Roasted Chicken with Croutons and Wilted Greens
1 whole chicken (3 1/2-4 pounds), rinsed and patted dry
3 tablespoons extra-virgin olive oil
1 1/2 tablespoons chopped fresh thyme leaves
Coarse salt and ground pepper to taste
1 lemon, halved
1 loaf crusty white bread (8 ounces), torn into chunks
1 bunch arugula (12 ounces), cleaned and dried
2 teaspoons red wine vinegar
Preheat oven to 450 degrees. Place chicken on a rimmed baking sheet; rub with 2 tablespoons oil. Sprinkle with thyme. Season with salt and pepper. Squeeze lemon into cavity; place inside. Roast chicken until juices run clear when pierced between breast and leg or an instant-read thermometer inserted in the thickest part of a thigh (avoiding bone) registers 165 degrees. Around 45 minutes. Transfer to a rimmed platter.

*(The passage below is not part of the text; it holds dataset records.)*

(* ===== verification/DedupStore.v ===== *)
(** * The evaluation store (coordinator/production-evaluator.ts)

    Seeds are drawn from a future block, so a patch that is evaluated twice
    would be scored on two packs. The store remembers, per (epoch, parent
    root, patch), the seed that was drawn, the miner it was charged to and the
    outcome. [CoreTexEvalDedupStore] is what the evaluator is given, with the
    laws its documentation promises; [in_memory_store] is the store of the
    module, and it satisfies them. *)
From Stdlib Require Import Ascii.
From stdpp Require Import pretty.
From S2P Require Import Prelude JsSort Float StateTypes SeedDerivation PerPatch.

Record CoreTexEvalDedupKey := mkDedupKey { dk_epochId : Z; dk_parentStateRoot : string; dk_patchHash : string }.
Inductive DedupOutcome := out_reject | out_screener_pass | out_state_advance.
Inductive AttemptState := att_drawn | att_rejected | att_accepted.

Record CoreTexEvalDedupRecord := mkDedupRecord { dr_key : CoreTexEvalDedupKey; dr_outcome : DedupOutcome; dr_code : option string }.
Record CoreTexEvalAttemptRecord := mkAttempt {
  ar_key : CoreTexEvalDedupKey;
  ar_state : AttemptState;
  ar_seedContext : PerPatchSeedContext;
  ar_minerAddress : string;
  ar_admissionCharged : bool;
  ar_outcome : option DedupOutcome;
  ar_code : option string
}.

#[export] Instance dedup_key_eq_dec : EqDecision CoreTexEvalDedupKey.
Proof. solve_decision. Defined.

Definition recordKey (k : CoreTexEvalDedupKey) : string :=
  (pretty (dk_epochId k) +:+ "|" +:+ toLowerCase (dk_parentStateRoot k) +:+ "|" +:+ toLowerCase (dk_patchHash k))%string.
Definition normalizeKey (k : CoreTexEvalDedupKey) : CoreTexEvalDedupKey :=
  mkDedupKey (dk_epochId k) (toLowerCase (dk_parentStateRoot k)) (toLowerCase (dk_patchHash k)).

(** The row of a first draw: the seed pinned and the admission charged together. *)
Definition drawn_row (k : CoreTexEvalDedupKey) (ctx : PerPatchSeedContext) (miner : string) : CoreTexEvalAttemptRecord :=
  mkAttempt (normalizeKey k) att_drawn (mkSeedContext (receivedAtBlock ctx) (targetBlock ctx) (toLowerCase (sc_blockhash ctx))) (toLowerCase miner) true None None.
(** [{ ...prior, state, outcome, ...(code ? { code } : {}) }] *)
Definition upgraded_row (a : CoreTexEvalAttemptRecord) (st : AttemptState) (o : DedupOutcome) (code : option string) : CoreTexEvalAttemptRecord :=
  mkAttempt (ar_key a) st (ar_seedContext a) (ar_minerAddress a) (ar_admissionCharged a) (Some o)
    (match code with None | Some EmptyString => ar_code a | Some c => Some c end).

(** ** The interface *)
Class CoreTexEvalDedupStore (St : Type) := {
  ds_get : St -> CoreTexEvalDedupKey -> option CoreTexEvalDedupRecord;
  ds_put : St -> CoreTexEvalDedupRecord -> St;
  ds_minerAdmissions : St -> Z -> string -> Z;
  ds_getAttempt : St -> CoreTexEvalDedupKey -> option CoreTexEvalAttemptRecord;
  ds_recordSeedDrawnAndAdmission : St -> CoreTexEvalDedupKey -> PerPatchSeedContext -> string -> St;
  ds_recordAttemptOutcome : St -> CoreTexEvalDedupKey -> AttemptState -> DedupOutcome -> option string -> outcome St
}.

(** What the documentation of the interface promises: rows are found under their key, a draw is atomic with its
    charge and idempotent on the key, an outcome keeps the pinned seed and the charge. *)
Class DedupStoreLaws (St : Type) `{CoreTexEvalDedupStore St} (ds_ok : St -> Prop) := {
  ok_put s r : ds_ok s -> ds_ok (ds_put s r);
  ok_draw s k ctx m : ds_ok s -> ds_ok (ds_recordSeedDrawnAndAdmission s k ctx m);
  ok_outcome s k st o c s' : ds_ok s -> ds_recordAttemptOutcome s k st o c = Returns s' -> ds_ok s';
  get_key s k k' : recordKey k = recordKey k' -> ds_get s k = ds_get s k';
  attempt_key s k k' : recordKey k = recordKey k' -> ds_getAttempt s k = ds_getAttempt s k';
  get_put s r k : ds_get (ds_put s r) k = if decide (recordKey k = recordKey (dr_key r)) then Some r else ds_get s k;
  get_draw s k ctx m k' : ds_get (ds_recordSeedDrawnAndAdmission s k ctx m) k' = ds_get s k';
  get_outcome s k st o c s' k' : ds_recordAttemptOutcome s k st o c = Returns s' -> ds_get s' k' = ds_get s k';
  attempt_put s r k : ds_getAttempt (ds_put s r) k = ds_getAttempt s k;
  attempt_draw s k ctx m k' : ds_getAttempt (ds_recordSeedDrawnAndAdmission s k ctx m) k'
    = if decide (recordKey k' = recordKey k) then Some (default (drawn_row k ctx m) (ds_getAttempt s k)) else ds_getAttempt s k';
  outcome_needs_attempt s k st o c : is_Some (ds_getAttempt s k) <-> exists s', ds_recordAttemptOutcome s k st o c = Returns s';
  attempt_outcome s k st o c s' k' : ds_recordAttemptOutcome s k st o c = Returns s' ->
    ds_getAttempt s' k' = if decide (recordKey k' = recordKey k) then (fun a => upgraded_row a st o c) <$> ds_getAttempt s k else ds_getAttempt s k';
  admissions_case s e m m' : toLowerCase m = toLowerCase m' -> ds_minerAdmissions s e m = ds_minerAdmissions s e m';
  admissions_put s r e m : ds_minerAdmissions (ds_put s r) e m = ds_minerAdmissions s e m;
  admissions_outcome s k st o c s' e m : ds_ok s -> ds_recordAttemptOutcome s k st o c = Returns s' ->
    ds_minerAdmissions s' e m = ds_minerAdmissions s e m;
  admissions_draw s k ctx m e m' : ds_ok s -> ds_minerAdmissions (ds_recordSeedDrawnAndAdmission s k ctx m) e m'
    = ds_minerAdmissions s e m' + (match ds_getAttempt s k with Some _ => 0 | None => if decide (e = dk_epochId k /\ toLowerCase m' = toLowerCase m) then 1 else 0 end);
  admissions_nonneg s e m : 0 <= ds_minerAdmissions s e m
}.

(** ** The in-memory store *)
Record MemoryStore := mkStore { records : list (string * CoreTexEvalDedupRecord); attempts : list (string * CoreTexEvalAttemptRecord) }.

Definition createInMemoryDedupStore : MemoryStore := mkStore [] [].

Definition charged_to (e : Z) (miner : string) (a : string * CoreTexEvalAttemptRecord) : Prop :=
  dk_epochId (ar_key a.2) = e /\ ar_admissionCharged a.2 = true /\ ar_minerAddress a.2 = miner.
#[export] Instance charged_to_dec e m a : Decision (charged_to e m a).
Proof. unfold charged_to. apply _. Defined.

Definition mem_get (s : MemoryStore) (k : CoreTexEvalDedupKey) : option CoreTexEvalDedupRecord := jsmap_get (recordKey k) (records s).
Definition mem_put (s : MemoryStore) (r : CoreTexEvalDedupRecord) : MemoryStore := mkStore (jsmap_set (recordKey (dr_key r)) r (records s)) (attempts s).
Definition mem_minerAdmissions (s : MemoryStore) (epochId : Z) (minerAddress : string) : Z :=
  let miner := toLowerCase minerAddress in
  fold_left (fun count a => if decide (charged_to epochId miner a) then count + 1 else count) (attempts s) 0.
Definition mem_getAttempt (s : MemoryStore) (k : CoreTexEvalDedupKey) : option CoreTexEvalAttemptRecord := jsmap_get (recordKey k) (attempts s).
Definition mem_recordSeedDrawnAndAdmission (s : MemoryStore) (k : CoreTexEvalDedupKey) (ctx : PerPatchSeedContext) (miner : string) : MemoryStore :=
  match jsmap_get (recordKey k) (attempts s) with
  | Some _ => s
  | None => mkStore (records s) (jsmap_set (recordKey k) (drawn_row k ctx miner) (attempts s))
  end.
Definition mem_recordAttemptOutcome (s : MemoryStore) (k : CoreTexEvalDedupKey) (st : AttemptState) (o : DedupOutcome) (code : option string) : outcome MemoryStore :=
  match jsmap_get (recordKey k) (attempts s) with
  | None => Throws (GenericError "recordAttemptOutcome called before recordSeedDrawnAndAdmission")
  | Some prior => Returns (mkStore (records s) (jsmap_set (recordKey k) (upgraded_row prior st o code) (attempts s)))
  end.

#[export] Instance in_memory_store : CoreTexEvalDedupStore MemoryStore := {|
  ds_get := mem_get;
  ds_put := mem_put;
  ds_minerAdmissions := mem_minerAdmissions;
  ds_getAttempt := mem_getAttempt;
  ds_recordSeedDrawnAndAdmission := mem_recordSeedDrawnAndAdmission;
  ds_recordAttemptOutcome := mem_recordAttemptOutcome
|}.

(** ** The in-memory store keeps the laws *)
Definition mem_ok (s : MemoryStore) : Prop := NoDup (attempts s).*1.

Lemma count_filter e m l n : fold_left (fun count a => if decide (charged_to e m a) then count + 1 else count) l n
  = n + Z.of_nat (length (filter (charged_to e m) l)).
Proof.
  revert n. induction l as [|a l IH]; intros n; cbn [fold_left]; [cbn; lia|]. rewrite IH, filter_cons. case_decide; cbn [length]; lia.
Qed.

Lemma admissions_count s e m : mem_minerAdmissions s e m = Z.of_nat (length (filter (charged_to e (toLowerCase m)) (attempts s))).
Proof. apply count_filter. Qed.

(** Replacing a row by one charged alike keeps the count. *)
Lemma count_replace e m k a a' l : jsmap_get k l = Some a -> (charged_to e m (k, a) <-> charged_to e m (k, a')) ->
  length (filter (charged_to e m) (jsmap_set k a' l)) = length (filter (charged_to e m) l).
Proof.
  intros Ha He. destruct (jsmap_get_split _ _ _ Ha) as (l1 & l2 & -> & _ & E). rewrite E, !filter_app, !length_app, !filter_cons.
  destruct (decide (charged_to e m (k, a))), (decide (charged_to e m (k, a'))); tauto || done.
Qed.

#[export] Instance in_memory_laws : DedupStoreLaws MemoryStore mem_ok.
Proof.
  constructor; cbn [ds_get ds_put ds_minerAdmissions ds_getAttempt ds_recordSeedDrawnAndAdmission ds_recordAttemptOutcome in_memory_store].
  - done.
  - intros s k ctx m H. unfold mem_recordSeedDrawnAndAdmission. destruct (jsmap_get _ _); [done|]. by apply jsmap_set_NoDup.
  - intros s k st o c s' H E. unfold mem_recordAttemptOutcome in E. destruct (jsmap_get _ _); [|done]. injection E as <-. by apply jsmap_set_NoDup.
  - intros s k k' E. unfold mem_get. by rewrite E.
  - intros s k k' E. unfold mem_getAttempt. by rewrite E.
  - intros s r k. apply jsmap_get_set.
  - intros s k ctx m k'. unfold mem_get, mem_recordSeedDrawnAndAdmission. by destruct (jsmap_get (recordKey k) (attempts s)).
  - intros s k st o c s' k' E. unfold mem_recordAttemptOutcome in E. destruct (jsmap_get _ _); [|done]. by injection E as <-.
  - done.
  - intros s k ctx m k'. unfold mem_getAttempt, mem_recordSeedDrawnAndAdmission. destruct (jsmap_get (recordKey k) (attempts s)) as [a|] eqn:E; cbn [default].
    + case_decide as D; [|done]. by rewrite D, E.
    + cbn [attempts]. by rewrite jsmap_get_set.
  - intros s k st o c. unfold mem_getAttempt, mem_recordAttemptOutcome. destruct (jsmap_get _ _); [by split; [eauto|by eexists]|].
    split; [by intros [? ?]|by intros [? ?]].
  - intros s k st o c s' k' E. unfold mem_recordAttemptOutcome, mem_getAttempt in *. destruct (jsmap_get (recordKey k) (attempts s)) as [a|] eqn:Ea; [|done].
    injection E as <-. cbn [attempts]. by rewrite jsmap_get_set.
  - intros s e m m' E. rewrite !admissions_count. by rewrite E.
  - done.
  - intros s k st o c s' e m Hok E. rewrite !admissions_count. unfold mem_recordAttemptOutcome in E. destruct (jsmap_get (recordKey k) (attempts s)) as [a|] eqn:Ea; [|done].
    injection E as <-. cbn [attempts]. f_equal. by apply (count_replace _ _ _ a).
  - intros s k ctx m e m' Hok. rewrite !admissions_count. unfold mem_getAttempt, mem_recordSeedDrawnAndAdmission. destruct (jsmap_get (recordKey k) (attempts s)) as [a|] eqn:Ea; [lia|].
    cbn [attempts]. apply jsmap_get_None in Ea. rewrite jsmap_set_fresh by done. rewrite filter_app, length_app, filter_cons. unfold charged_to at 2. cbn [fst snd ar_key ar_admissionCharged ar_minerAddress drawn_row normalizeKey dk_epochId].
    rewrite filter_nil. repeat case_decide; cbn [length]; try lia; destruct_and?; lazymatch goal with N : ~ _ |- _ => exfalso; apply N; by split_and! end.
  - intros s e m. rewrite admissions_count. lia.
Qed.
(* ===== verification/ProductionEvaluator.v ===== *)
(** * The production evaluator (coordinator/production-evaluator.ts)

    [scorePatch] is what the coordinator calls with a prepared patch: it looks
    the patch up in the evaluation store, pins or reuses its seed, runs the
    dual-pack evaluation of [PerPatch] on the scorer of [Benchmark], builds and
    publishes the artifact of [EvalReport], records the outcome and returns the
    result. What it does to its surroundings, in order, is the list of
    [eval_event]s it returns; the store after any prefix of them is the store
    a crash at that point leaves behind.

    Theorems, against the store interface: over any sequence of evaluations
    and crashes a seed is drawn once per patch and every later score is on it
    ([seed_never_redrawn]); a miner is never charged past its cap
    ([admissions_capped]); an outcome is credited once and to one miner
    ([credited_once]); and what a credited result has passed
    ([scorePatch_sound]). [EvaluatorArtifact] takes the result to the watchers
    and to the coordinator. Store calls are synchronous here: two evaluations
    of one process that interleave at an await are not modelled. *)
From Stdlib Require Import Ascii SpecFloat.
From stdpp Require Import pretty.
From S2P Require Import Prelude JsSort Float StateTypes Codec Keccak Merkle Decoder Substrate Validate Patch SeedDerivation PerPatch CanonicalJson WorkUnits.
From S2P Require Import EvalHarness CorpusRoot CorpusDelta HiddenPack FirstStage Metrics QueryIntent CandidatePool QueryRanking Benchmark SafeInteger EvalReport DedupStore.
#[local] Open Scope Z_scope.
(* ===== verification/FundingTx.v ===== *)
(** * Bonus funding and claim proofs (packages/coretex/src/reducer/funding-tx.ts)

    The sorted-pair binary Merkle tree over the bonus leaves, the
    [fundEpoch] calldata and the per-miner claim proofs. Theorems: every
    listed miner's proof verifies against the funded root, a proof of
    32-byte siblings that verifies is for a listed leaf (or exhibits a hash
    collision), and the calldata is the ABI layout of its three arguments. *)
From Stdlib Require Import Ascii.
From S2P Require Import Prelude StateTypes Codec Keccak Merkle Decoder Substrate SlotPolicy Validate Patch SeedDerivation Eligibility MultiplierCap.
#[local] Open Scope Z_scope.

Definition encodeUint256 (value : Z) : bytes := write_be_loop 32 (zeros 32) 0 (asUintN 256 value).
Definition encodeUint64 (value : Z) : bytes := encodeUint256 (asUintN 64 value).

Definition encodeBytes32 (value : bytes) : outcome bytes :=
  throw_when negb (Z.of_nat (length value) =? 32) with RangeError "encodeBytes32: expected 32 bytes" ;;
  Returns value.

(** [concat(...parts)] is the loop of [concatU8]. *)
Definition concat_parts (parts : list bytes) : bytes := concatU8 parts.

(** The loop runs over [a]; a missing byte of [b] reads as 0. *)
Fixpoint bytesLessOrEq (a b : bytes) : bool :=
  match a with
  | [] => true
  | av :: a' =>
    let bv := match b with [] => 0 | y :: _ => y end in
    if negb (av =? bv) then av <? bv else bytesLessOrEq a' (tail b)
  end.

Record MinerClaimProof := mkProof {
  pf_miner : string; pf_bonusBotcoin : Z; pf_capBotcoin : Z; proof : list string; leafIndex : Z
}.

Record FundEpochCalldata := mkCalldata {
  calldata : bytes; calldataHex : string; merkleRoot : bytes; merkleRootHex : string; totalBonus : Z
}.

Section WithHasher.
Context {HK : Hasher}.

Definition hashPair (a b : bytes) : bytes :=
  let '(lo, hi) := if bytesLessOrEq a b then (a, b) else (b, a) in
  keccak256 (concat_parts [lo; hi]).

(** [leaf.miner.startsWith('0x') ? leaf.miner : `0x${leaf.miner}`] *)
Definition with_0x (s : string) : string :=
  match s with
  | String "0"%char (String "x"%char _) => s
  | _ => String "0"%char (String "x"%char s)
  end.

Definition computeLeafHash (leaf : MinerBonusLeaf) : outcome bytes :=
  addrBytes ← hexToBytes (with_0x (leaf_miner leaf));
  throw_when negb (Z.of_nat (length addrBytes) =? 20) with RangeError "computeLeafHash: address must be 20 bytes" ;;
  let bonusBytes := encodeUint256 (bonusBotcoin leaf) in
  let capBytes := encodeUint256 (capBotcoin leaf) in
  Returns (keccak256 (concat_parts [addrBytes; bonusBytes; capBytes])).

(** The inner loop of [buildLevels]: pairs are hashed, an unpaired tail carries up. *)
Fixpoint pair_up (cur : list bytes) : list bytes :=
  match cur with
  | [] => []
  | [x] => [x]
  | a :: b :: rest => hashPair a b :: pair_up rest
  end.

(** The loop [while (levels[levels.length - 1].length > 1)]. *)
Fixpoint levels_loop (fuel : nat) (cur : list bytes) : list (list bytes) :=
  match fuel with
  | O => [cur]
  | S fuel => if (1 <? length cur)%nat then cur :: levels_loop fuel (pair_up cur) else [cur]
  end.

Definition buildLevels (leafHashes : list bytes) : list (list bytes) :=
  if (length leafHashes =? 0)%nat then [[keccak256 []]] else levels_loop (length leafHashes) leafHashes.

(** [levels[levels.length - 1]![0]!] *)
Definition top (levels : list (list bytes)) : bytes := default [] (last levels ≫= head).

Definition computeBonusMerkleRoot (leaves : list MinerBonusLeaf) : outcome bytes :=
  leafHashes ← mapM computeLeafHash leaves;
  Returns (top (buildLevels leafHashes)).

Definition buildFundEpochCalldata (epoch : Z) (leaves : list MinerBonusLeaf) : outcome FundEpochCalldata :=
  merkleRoot ← computeBonusMerkleRoot leaves;
  let totalBonus := fold_left (fun sum l => sum + bonusBotcoin l) leaves 0 in
  let selectorFull := keccak256 (text_encode "fundEpoch(uint64,bytes32,uint256)") in
  let selector := take 4 selectorFull in
  rootBytes ← encodeBytes32 merkleRoot;
  let calldata := concat_parts [selector; encodeUint64 epoch; rootBytes; encodeUint256 totalBonus] in
  Returns (mkCalldata calldata (bytesToHex calldata) merkleRoot (bytesToHex merkleRoot) totalBonus).

(** The loop over all levels but the top, with [pos]. *)
Fixpoint proof_loop (levels : list (list bytes)) (pos : nat) : list string :=
  match levels with
  | [] | [_] => []
  | level :: rest =>
    if (pos =? length level - 1)%nat && (pos mod 2 =? 0)%nat then proof_loop rest (pos / 2)
    else
      let sibling := if (pos mod 2 =? 0)%nat then node level (pos + 1) else node level (pos - 1) in
      bytesToHex sibling :: proof_loop rest (pos / 2)
  end.

(** [leaves.findIndex(...)] *)
Definition find_miner (leaves : list MinerBonusLeaf) (miner : string) : option (nat * MinerBonusLeaf) :=
  list_find (fun l => toLowerCase (leaf_miner l) = toLowerCase miner) leaves.

Definition buildMinerClaimProof (leaves : list MinerBonusLeaf) (miner : string) : outcome (option MinerClaimProof) :=
  match find_miner leaves miner with
  | None => Returns None
  | Some (idx, leaf) =>
    leafHashes ← mapM computeLeafHash leaves;
    let levels := buildLevels leafHashes in
    Returns (Some (mkProof (toLowerCase (leaf_miner leaf)) (bonusBotcoin leaf) (capBotcoin leaf)
      (proof_loop levels idx) (Z.of_nat idx)))
  end.

(** [for (const sib of proof)] *)
Fixpoint process_proof (computed : bytes) (proof : list string) : outcome bytes :=
  match proof with
  | [] => Returns computed
  | sib :: proof' => sibling ← hexToBytes sib; process_proof (hashPair computed sibling) proof'
  end.

Definition verifyMinerClaimProof (leaf : MinerBonusLeaf) (proof : list string) (root : bytes) : outcome bool :=
  leafHash ← computeLeafHash leaf;
  computed ← process_proof leafHash proof;
  Returns (list_Zeqb computed root).
End WithHasher.

(** ** The sorted pair *)
Lemma bytesLessOrEq_total a b : length a = length b -> bytesLessOrEq a b = false -> bytesLessOrEq b a = true.
Proof.
  revert b. induction a as [|x a IH]; intros [|y b] Hl; try discriminate Hl; [done|]. cbn.
  injection Hl as Hl. destruct (Z.eqb_spec x y) as [->|Hne]; cbn [negb].
  - rewrite Z.eqb_refl. cbn [negb]. by apply IH.
  - destruct (Z.eqb_spec y x); [congruence|]. cbn [negb]. intros ?%Z.ltb_ge. apply Z.ltb_lt. lia.
Qed.

Lemma bytesLessOrEq_antisym a b : length a = length b -> bytesLessOrEq a b = true -> bytesLessOrEq b a = true -> a = b.
Proof.
  revert b. induction a as [|x a IH]; intros [|y b] Hl; try discriminate Hl; [done|]. cbn.
  injection Hl as Hl. destruct (Z.eqb_spec x y) as [->|Hne]; cbn [negb].
  - rewrite Z.eqb_refl. cbn [negb]. intros. f_equal. by apply IH.
  - destruct (Z.eqb_spec y x); [congruence|]. cbn [negb]. intros ?%Z.ltb_lt ?%Z.ltb_lt. lia.
Qed.

Section Tree.
Context {HK : Hasher}.

(** The bytes hashed for a pair. *)
Definition pair_input (a b : bytes) : bytes := if bytesLessOrEq a b then a ++ b else b ++ a.

Lemma hashPair_alt a b : hashPair a b = keccak256 (pair_input a b).
Proof.
  unfold hashPair, concat_parts, pair_input. destruct (bytesLessOrEq a b); rewrite concatU8_concat; cbn [concat]; by rewrite app_nil_r.
Qed.

Lemma hashPair_comm a b : length a = length b -> hashPair a b = hashPair b a.
Proof.
  intros Hl. rewrite !hashPair_alt. f_equal. unfold pair_input. destruct (bytesLessOrEq a b) eqn:E1, (bytesLessOrEq b a) eqn:E2; [|done..|].
  - by rewrite (bytesLessOrEq_antisym a b).
  - apply bytesLessOrEq_total in E1; [congruence|done].
Qed.

(** Equal pair inputs: the same two siblings. *)
Lemma pair_input_inj a b c s : length a = 32%nat -> length b = 32%nat -> length c = 32%nat -> length s = 32%nat ->
  pair_input c s = pair_input a b -> c = a \/ c = b.
Proof.
  intros Ha Hb Hc Hs Eq. unfold pair_input in Eq.
  destruct (bytesLessOrEq c s), (bytesLessOrEq a b); apply app_inj_1 in Eq; naive_solver congruence.
Qed.

Lemma length_pair_input (a b : bytes) : length a = 32%nat -> length b = 32%nat -> length (pair_input a b) = 64%nat.
Proof. intros Ha Hb. unfold pair_input. destruct (bytesLessOrEq a b); rewrite length_app; lia. Qed.

Abbreviation node32 := (fun h : bytes => length h = 32%nat /\ bytes_ok h).

Lemma hashPair_node32 a b : node32 (hashPair a b).
Proof. rewrite hashPair_alt. split; [apply length_keccak256|apply keccak256_ok]. Qed.

Lemma pairs_ind (P : list bytes -> Prop) : P [] -> (forall x, P [x]) -> (forall a b l, P l -> P (a :: b :: l)) -> forall l, P l.
Proof.
  intros H0 H1 H2 l. assert (G : P l /\ forall x, P (x :: l)); [|apply G].
  induction l as [|y l [IH1 IH2]]; [done|]. split; [apply IH2|]. intros x. apply H2, IH1.
Qed.

Lemma pair_up_node32 l : Forall node32 l -> Forall node32 (pair_up l).
Proof.
  induction l as [|x|a b l IH] using pairs_ind; intros H; [constructor|done|]. cbn [pair_up].
  rewrite !Forall_cons in H. destruct H as (_ & _ & H). constructor; [apply hashPair_node32|by apply IH].
Qed.

Lemma length_pair_up_le l : (length (pair_up l) <= length l)%nat /\ ((0 < length l)%nat -> (0 < length (pair_up l))%nat).
Proof. induction l as [|x|a b l IH] using pairs_ind; cbn [pair_up length] in *; lia. Qed.

Lemma length_pair_up l : (1 < length l)%nat -> (0 < length (pair_up l) < length l)%nat.
Proof.
  destruct l as [|a [|b l]]; cbn [length pair_up]; [lia..|]. pose proof (length_pair_up_le l). lia.
Qed.

(** The sibling the proof takes at one level. *)
Definition sibling_of (level : list bytes) (pos : nat) : bytes :=
  if (pos mod 2 =? 0)%nat then node level (pos + 1) else node level (pos - 1).

(** One level of the tree: the parent of [level[pos]] is itself when it is
    the unpaired tail, the hash of it and its sibling otherwise. *)
Lemma pair_up_parent level pos x : Forall node32 level -> level !! pos = Some x ->
  if (pos =? length level - 1)%nat && (pos mod 2 =? 0)%nat then pair_up level !! (pos / 2)%nat = Some x
  else sibling_of level pos ∈ level /\ pair_up level !! (pos / 2)%nat = Some (hashPair x (sibling_of level pos)).
Proof.
  unfold sibling_of. revert pos. induction level as [|y|a b l IH] using pairs_ind; intros pos Hn Hx; [done| |].
  { destruct pos as [|pos]; [|done]. injection Hx as <-. done. }
  rewrite !Forall_cons in Hn. destruct Hn as (Ha' & Hb' & Hn). pose proof (proj1 Ha') as Ha. pose proof (proj1 Hb') as Hb. destruct pos as [|[|pos]].
  - injection Hx as <-. cbn. split; [apply list_elem_of_further, list_elem_of_here|done].
  - injection Hx as <-. change (1 mod 2 =? 0)%nat with false. rewrite andb_false_r. cbn. split; [apply list_elem_of_here|]. f_equal. apply hashPair_comm. congruence.
  - cbn [lookup list_lookup] in Hx. specialize (IH pos Hn Hx).
    assert (0 < length l)%nat by (apply lookup_lt_Some in Hx; lia).
    assert (E1 : (S (S pos) =? length (a :: b :: l) - 1)%nat = (pos =? length l - 1)%nat).
    { cbn [length]. destruct (Nat.eqb_spec pos (length l - 1)), (Nat.eqb_spec (S (S pos)) (S (S (length l)) - 1)); lia. }
    replace (S (S pos)) with (pos + 1 * 2)%nat in * by lia. rewrite E1, Nat.Div0.mod_add, Nat.div_add by lia.
    replace (pos / 2 + 1)%nat with (S (pos / 2)) by lia. cbn [pair_up lookup list_lookup]. destruct (_ && _) eqn:Et; [done|].
    destruct (Nat.eqb_spec (pos mod 2) 0) as [Ee|Eo].
    + unfold node in *. replace (pos + 1 * 2 + 1)%nat with (S (S (pos + 1))) by lia. cbn [lookup list_lookup].
      split; [apply list_elem_of_further, list_elem_of_further|]; apply IH.
    + assert (pos <> 0)%nat by (intros ->; done). unfold node in *.
      replace (pos + 1 * 2 - 1)%nat with (S (S (pos - 1))) by lia. cbn [lookup list_lookup].
      split; [apply list_elem_of_further, list_elem_of_further|]; apply IH.
Qed.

Place bread on sheet; toss with cooking juices. Season with salt. Bake until croutons are golden, 7 minutes. Pour any accumulated juices from platter into a bowl; add croutons, arugula, 1 tablespoon oil and vinegar. Season with salt and pepper and toss. Carve chicken and serve with croutons and greens.
Hope you enjoy! Let me know how yours turned out if you give it a try.